Why Your Startup Should Invest in a Brand Advocacy Strategy

Why Your Startup Should Invest in a Brand Advocacy Strategy

Why Your Startup Should Invest in a Brand Advocacy Strategy

Why Your Startup Should Invest in a Brand Advocacy Strategy

A smartly executed brand advocacy program can lead to major improvements in overall business performance. Learn how startups can benefit from this here.

As a startup, you have to bring a great product or service to the market. But that’s only one part of what ultimately determines your success. You also have to give potential customers a reason to give your business a chance.

Building a strong brand is one of the best ways to attract and grow a loyal customer base — and it’s never too soon to start.

Implementing a brand advocacy strategy right from the beginning will benefit your startup down the road. It can lead to improvements in your business’s overall performance, and it can secure your company’s place in the market.

Read on to learn about how brand advocacy can help your business, and why it’s an important strategy for your startup.

1. Brand Advocacy Is Good for Your Finances

In the beginning stages of a startup’s life, every dollar counts and getting the most for your money can be the difference between surviving and folding.

Brand advocacy empowers the people already associated with your startup to spread the word. It taps into a resource that already exists, and so is a more affordable option than traditional marketing.

You don’t have to spend the time or resources working with an agency and explaining what your brand is or who your target audiences are. Brand advocates already know that information because of their organic engagement with your startup. Also, affordable online brand advocacy platforms make it easy to keep track of who you have promoting your business.

2. Brand Advocacy Is More Trusted

People trust other people. It’s why review sites like Angie’s List are so successful.

As consumers, we expect brands to tell us what we want to hear, but we trust that people — other customers like us — will tell us the truth. That’s why turning valued customers into advocates for your brand is so important. It makes them feel their loyalty is being rewarded, and it also helps your startup grow a larger customer base.

In fact, if you are identifying the right customers as potential brand advocates, they have likely talked about your startup before.

They may have told friends about it or recommended it to people they know could benefit from your services.

Give them a reason and an incentive to want to continue talking about your brand in their social circles and beyond. It will make them work even harder to bring you new business and to make your brand advocacy strategy successful.

3. Your Startup Will Come Across as Authentic

Traditional advertising techniques are becoming less effective. This is especially true among the younger generations, such as millennials and Gen Zers. Many of today’s shoppers don’t respond to ads and don’t want to be sold to.

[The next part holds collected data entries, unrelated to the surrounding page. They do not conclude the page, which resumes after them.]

Lemma splitByte_first (sep : ascii) (s current : gostring) :
  nth 0 (splitByte s sep current) [] = rev current ++ upTo sep s.
Proof.
  revert current. induction s as [|c s IH]; intros current;
    cbn [splitByte upTo].
  - cbn [nth]. symmetry. apply app_nil_r.
  - destruct (Ascii.eqb c sep).
    + cbn [nth]. symmetry. apply app_nil_r.
    + rewrite IH. cbn [rev]. rewrite <- app_assoc. reflexivity.
Qed.

Lemma parts_length (commit : gostring) :
  List.length (Split commit "|") = S (separators commit).
Proof. apply splitByte_length. Qed.

Lemma parts_first (commit : gostring) :
  nth 0 (Split commit "|") [] = hashField commit.
Proof. unfold Split. rewrite splitByte_first. reflexivity. Qed.

Lemma sliceTo_8 (s : gostring) :
  (sliceTo s 8 = Panic <-> (List.length s < 8)%nat)
  /\ ((8 <= List.length s)%nat -> sliceTo s 8 = Done (firstn 8 s)).
Proof.
  unfold sliceTo, slice, len. cbn [Z.leb andb].
  destruct (Z.leb_spec 8 (Z.of_nat (List.length s))) as [Hle|Hgt]; cbn.
  - split; [split; [discriminate | lia] | reflexivity].
  - split; [split; [lia | reflexivity] | lia].
Qed.

(** What the task does with the reply once the record has let it
    through. *)
Lemma afterRecord_cases (reply : QueryResult) :
  exists a e,
    (match reply with
     | QueryErr err => Done (None, Some (AnalysisError err))
     | QueryOk messages =>
         jsonResponse <- extractJSON messages ;;
         if eqs jsonResponse [] then Done (None, Some NoJSONResponse)
         else Done (Some (parseAnalysis jsonResponse), None)
     end) = Done (a, e)
    /\ e <> Some InvalidCommitFormat
    /\ ((a = None /\ e <> None) \/ (a <> None /\ e = None)).
Proof.
  destruct reply as [messages|err].
  - destruct (Locate.extractJSON_total messages) as (j & ->). cbn [bind].
    destruct (eqs j []).
    + exists None, (Some NoJSONResponse).
      repeat split; try discriminate. left. split; [reflexivity|discriminate].
    + exists (Some (parseAnalysis j)), None.
      repeat split; try discriminate. right. split; [discriminate|reflexivity].
  - exists None, (Some (AnalysisError err)).
    repeat split; try discriminate. left. split; [reflexivity|discriminate].
Qed.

What they do respond to is social media posts, online reviews and recommendations from friends and influencers. That’s why brand advocacy is an important part of any startup’s marketing strategy.

Brand advocates talk about your startup in their real voice across digital channels that they already use.

This authenticity factor makes people feel as if they are investing in the brand, rather than just buying a product or a service. It sends the message that interacting with your brand means more than just making a transaction.

4. Your Employees Can Be Your Best Brand Advocates

While it’s important to find brand advocates who don’t work for you, don’t underestimate the power of your employees. After all, if they don’t appear to believe in your startup, why should anyone else?

Empowering employees to be brand advocates accomplishes several goals. It makes them more invested in their work, and it shows the public that they really care about what they do. It makes the job seem more than just a job.

To really allow employees to succeed as brand advocates, make sure that they are kept informed of what’s happening within the company. Update them on the company’s successes and challenges. Provide them with easy ways to share important press hits, or blog posts on your own website.

Get them excited to share the news on what the company has been up to or is in the process of developing. That excitement will start to spread, and your business will grow in the process.

5. Brand Advocacy Can Tell a Story

If you’re relying only on traditional advertising, you’ll never get your entire brand story across.

Print and social media ads can give some information and TV or radio commercials can give a little more. But no one will ever get the complete picture through those mediums alone.

Brand advocacy is more creative in nature and more flexible in form. Because of that, it can do more to represent who and what your brand is.

Rather than outline a product description, brand advocates can use their platforms to talk about how the company has grown since its launch.

Or, the great idea that sparked your startup’s creation.

Or, a detail about one of your first employees that no one would ever know.

The marketplace is so full now that customers are almost guaranteed several options, no matter what the product is.

It’s those human moments and that insider perspective that makes a customer choose one company over another. Those are the stories that brand advocates are in the best position to tell.

Ready to Get Started?

If you’re launching a startup and want to implement and brand advocacy strategy, think about the audience you’ve already built.

Do you have trusted employees who are invested in your company’s success? Did you test your product out on friends who are willing to promote it to members of their social groups?

Can you identify key social media influencers who would benefit from being associated with your brand, and who could promote your company to their followers?

These are great questions to start with and will hopefully inspire you to start thinking about your brand advocacy options today.